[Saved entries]
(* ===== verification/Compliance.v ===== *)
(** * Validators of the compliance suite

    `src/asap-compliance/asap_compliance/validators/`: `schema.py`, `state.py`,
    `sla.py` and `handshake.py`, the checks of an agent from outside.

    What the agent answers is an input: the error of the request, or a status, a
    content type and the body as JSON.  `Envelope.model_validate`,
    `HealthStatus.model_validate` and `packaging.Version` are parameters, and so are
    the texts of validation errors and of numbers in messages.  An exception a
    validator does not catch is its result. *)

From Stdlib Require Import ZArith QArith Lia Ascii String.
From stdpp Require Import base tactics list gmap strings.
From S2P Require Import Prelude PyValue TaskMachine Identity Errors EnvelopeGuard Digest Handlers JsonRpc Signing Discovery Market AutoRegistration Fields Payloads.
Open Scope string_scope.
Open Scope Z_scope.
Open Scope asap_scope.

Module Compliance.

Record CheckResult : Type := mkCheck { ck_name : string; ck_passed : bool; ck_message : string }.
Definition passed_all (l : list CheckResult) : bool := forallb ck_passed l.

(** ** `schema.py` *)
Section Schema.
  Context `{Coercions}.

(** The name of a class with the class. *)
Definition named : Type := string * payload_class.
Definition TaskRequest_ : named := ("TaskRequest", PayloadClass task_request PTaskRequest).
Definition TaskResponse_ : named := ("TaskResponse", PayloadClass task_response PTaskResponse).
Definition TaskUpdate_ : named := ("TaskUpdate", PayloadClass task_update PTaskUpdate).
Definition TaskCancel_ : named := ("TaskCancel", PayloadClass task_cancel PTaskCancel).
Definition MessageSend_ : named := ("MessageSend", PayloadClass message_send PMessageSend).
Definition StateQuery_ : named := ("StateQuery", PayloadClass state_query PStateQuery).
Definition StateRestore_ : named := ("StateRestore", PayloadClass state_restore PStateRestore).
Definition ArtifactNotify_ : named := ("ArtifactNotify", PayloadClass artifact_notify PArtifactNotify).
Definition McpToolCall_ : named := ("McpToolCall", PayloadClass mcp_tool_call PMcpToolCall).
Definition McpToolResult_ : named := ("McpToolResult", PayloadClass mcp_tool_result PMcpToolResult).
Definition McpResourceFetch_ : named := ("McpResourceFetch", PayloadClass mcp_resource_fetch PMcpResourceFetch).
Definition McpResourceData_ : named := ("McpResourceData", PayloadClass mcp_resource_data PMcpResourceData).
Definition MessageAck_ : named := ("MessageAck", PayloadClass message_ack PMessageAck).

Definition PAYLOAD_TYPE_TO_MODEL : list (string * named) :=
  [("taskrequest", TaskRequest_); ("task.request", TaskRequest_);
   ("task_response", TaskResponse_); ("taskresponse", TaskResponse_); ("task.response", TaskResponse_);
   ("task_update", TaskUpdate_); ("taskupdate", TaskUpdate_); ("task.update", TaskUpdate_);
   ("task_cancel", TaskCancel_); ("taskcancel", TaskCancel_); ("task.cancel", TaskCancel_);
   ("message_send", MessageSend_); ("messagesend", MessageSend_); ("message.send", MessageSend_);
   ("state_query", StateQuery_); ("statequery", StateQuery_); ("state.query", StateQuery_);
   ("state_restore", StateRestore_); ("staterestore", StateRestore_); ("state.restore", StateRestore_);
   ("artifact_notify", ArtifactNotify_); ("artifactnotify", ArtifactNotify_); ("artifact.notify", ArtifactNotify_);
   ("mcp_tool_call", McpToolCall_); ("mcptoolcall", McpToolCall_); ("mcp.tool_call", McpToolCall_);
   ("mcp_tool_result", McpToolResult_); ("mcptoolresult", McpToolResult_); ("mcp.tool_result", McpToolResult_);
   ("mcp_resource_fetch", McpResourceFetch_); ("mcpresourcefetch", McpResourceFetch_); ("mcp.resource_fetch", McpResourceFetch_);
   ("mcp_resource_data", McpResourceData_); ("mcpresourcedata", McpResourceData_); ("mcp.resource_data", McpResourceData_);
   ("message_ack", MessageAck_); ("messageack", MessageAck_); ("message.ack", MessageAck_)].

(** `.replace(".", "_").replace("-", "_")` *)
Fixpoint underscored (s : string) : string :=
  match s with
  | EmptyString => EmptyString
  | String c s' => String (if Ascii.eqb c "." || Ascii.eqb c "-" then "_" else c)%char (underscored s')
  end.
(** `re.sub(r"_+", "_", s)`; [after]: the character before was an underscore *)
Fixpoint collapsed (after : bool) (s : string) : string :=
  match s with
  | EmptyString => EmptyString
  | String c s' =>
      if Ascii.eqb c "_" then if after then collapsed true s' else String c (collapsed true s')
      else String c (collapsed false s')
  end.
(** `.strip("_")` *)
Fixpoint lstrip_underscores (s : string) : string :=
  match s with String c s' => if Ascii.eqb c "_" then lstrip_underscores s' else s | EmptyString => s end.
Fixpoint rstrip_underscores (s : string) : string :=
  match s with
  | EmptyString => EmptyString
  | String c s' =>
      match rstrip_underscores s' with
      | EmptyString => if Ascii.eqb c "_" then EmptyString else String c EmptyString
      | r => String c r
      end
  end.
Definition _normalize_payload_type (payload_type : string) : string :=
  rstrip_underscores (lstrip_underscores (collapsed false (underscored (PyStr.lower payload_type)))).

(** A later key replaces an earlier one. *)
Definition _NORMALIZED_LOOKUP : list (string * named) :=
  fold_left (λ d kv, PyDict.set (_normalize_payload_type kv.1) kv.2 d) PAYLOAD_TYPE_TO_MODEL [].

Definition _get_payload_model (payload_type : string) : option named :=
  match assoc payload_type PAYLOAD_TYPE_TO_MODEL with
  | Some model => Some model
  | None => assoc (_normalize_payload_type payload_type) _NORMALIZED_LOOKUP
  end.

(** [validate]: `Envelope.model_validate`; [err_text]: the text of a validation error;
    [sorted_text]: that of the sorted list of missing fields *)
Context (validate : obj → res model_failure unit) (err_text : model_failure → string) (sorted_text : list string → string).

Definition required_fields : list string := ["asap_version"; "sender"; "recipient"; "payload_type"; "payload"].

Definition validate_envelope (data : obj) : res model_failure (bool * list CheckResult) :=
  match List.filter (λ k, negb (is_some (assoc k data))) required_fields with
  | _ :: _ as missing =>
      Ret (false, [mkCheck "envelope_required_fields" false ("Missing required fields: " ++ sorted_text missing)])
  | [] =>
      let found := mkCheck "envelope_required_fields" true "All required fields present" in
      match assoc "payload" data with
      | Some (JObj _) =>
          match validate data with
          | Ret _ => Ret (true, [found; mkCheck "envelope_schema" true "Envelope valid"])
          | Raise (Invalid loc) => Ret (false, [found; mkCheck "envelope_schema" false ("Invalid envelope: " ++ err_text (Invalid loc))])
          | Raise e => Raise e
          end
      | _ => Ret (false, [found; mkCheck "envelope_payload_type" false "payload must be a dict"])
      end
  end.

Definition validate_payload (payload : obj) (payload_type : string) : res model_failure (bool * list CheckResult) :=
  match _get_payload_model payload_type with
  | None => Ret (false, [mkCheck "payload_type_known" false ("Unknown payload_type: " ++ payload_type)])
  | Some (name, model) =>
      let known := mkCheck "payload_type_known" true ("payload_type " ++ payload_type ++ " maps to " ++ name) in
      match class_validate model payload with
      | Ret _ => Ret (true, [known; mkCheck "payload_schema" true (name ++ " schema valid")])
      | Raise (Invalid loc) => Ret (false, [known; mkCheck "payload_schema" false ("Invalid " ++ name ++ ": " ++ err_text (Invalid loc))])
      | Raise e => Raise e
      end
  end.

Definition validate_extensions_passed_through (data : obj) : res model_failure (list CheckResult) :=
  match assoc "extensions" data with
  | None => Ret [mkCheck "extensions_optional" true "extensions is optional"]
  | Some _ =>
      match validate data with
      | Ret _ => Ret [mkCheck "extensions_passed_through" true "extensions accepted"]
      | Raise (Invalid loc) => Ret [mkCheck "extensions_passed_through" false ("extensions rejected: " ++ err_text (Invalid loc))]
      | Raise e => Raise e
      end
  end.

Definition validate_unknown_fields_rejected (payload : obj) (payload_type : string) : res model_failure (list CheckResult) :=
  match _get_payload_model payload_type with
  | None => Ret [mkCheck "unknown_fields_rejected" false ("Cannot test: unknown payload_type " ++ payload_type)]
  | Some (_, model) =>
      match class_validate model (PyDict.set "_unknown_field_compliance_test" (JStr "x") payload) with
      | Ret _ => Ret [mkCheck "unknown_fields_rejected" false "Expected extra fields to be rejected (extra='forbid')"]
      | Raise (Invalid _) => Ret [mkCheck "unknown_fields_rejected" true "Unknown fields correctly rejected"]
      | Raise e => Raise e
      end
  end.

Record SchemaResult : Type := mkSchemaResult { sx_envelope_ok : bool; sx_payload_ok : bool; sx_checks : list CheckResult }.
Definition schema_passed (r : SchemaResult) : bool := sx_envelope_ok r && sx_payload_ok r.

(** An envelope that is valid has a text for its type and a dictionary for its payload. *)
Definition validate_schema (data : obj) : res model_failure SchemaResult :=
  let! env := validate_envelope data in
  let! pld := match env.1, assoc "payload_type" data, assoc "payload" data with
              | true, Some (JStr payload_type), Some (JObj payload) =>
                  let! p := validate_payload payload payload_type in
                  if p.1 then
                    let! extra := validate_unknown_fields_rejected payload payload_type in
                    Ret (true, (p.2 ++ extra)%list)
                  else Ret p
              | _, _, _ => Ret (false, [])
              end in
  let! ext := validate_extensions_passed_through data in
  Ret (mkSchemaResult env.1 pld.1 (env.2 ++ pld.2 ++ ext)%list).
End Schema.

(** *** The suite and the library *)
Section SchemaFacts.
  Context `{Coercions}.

§ Exercise details
Look above for the line holding "Open Scope asap_scope." and the line holding "Section Schema.". Retype both, and every line between them, word for word and nothing else.

§ Solution below
Open Scope asap_scope.

Module Compliance.

Record CheckResult : Type := mkCheck { ck_name : string; ck_passed : bool; ck_message : string }.
Definition passed_all (l : list CheckResult) : bool := forallb ck_passed l.

(** ** `schema.py` *)
Section Schema.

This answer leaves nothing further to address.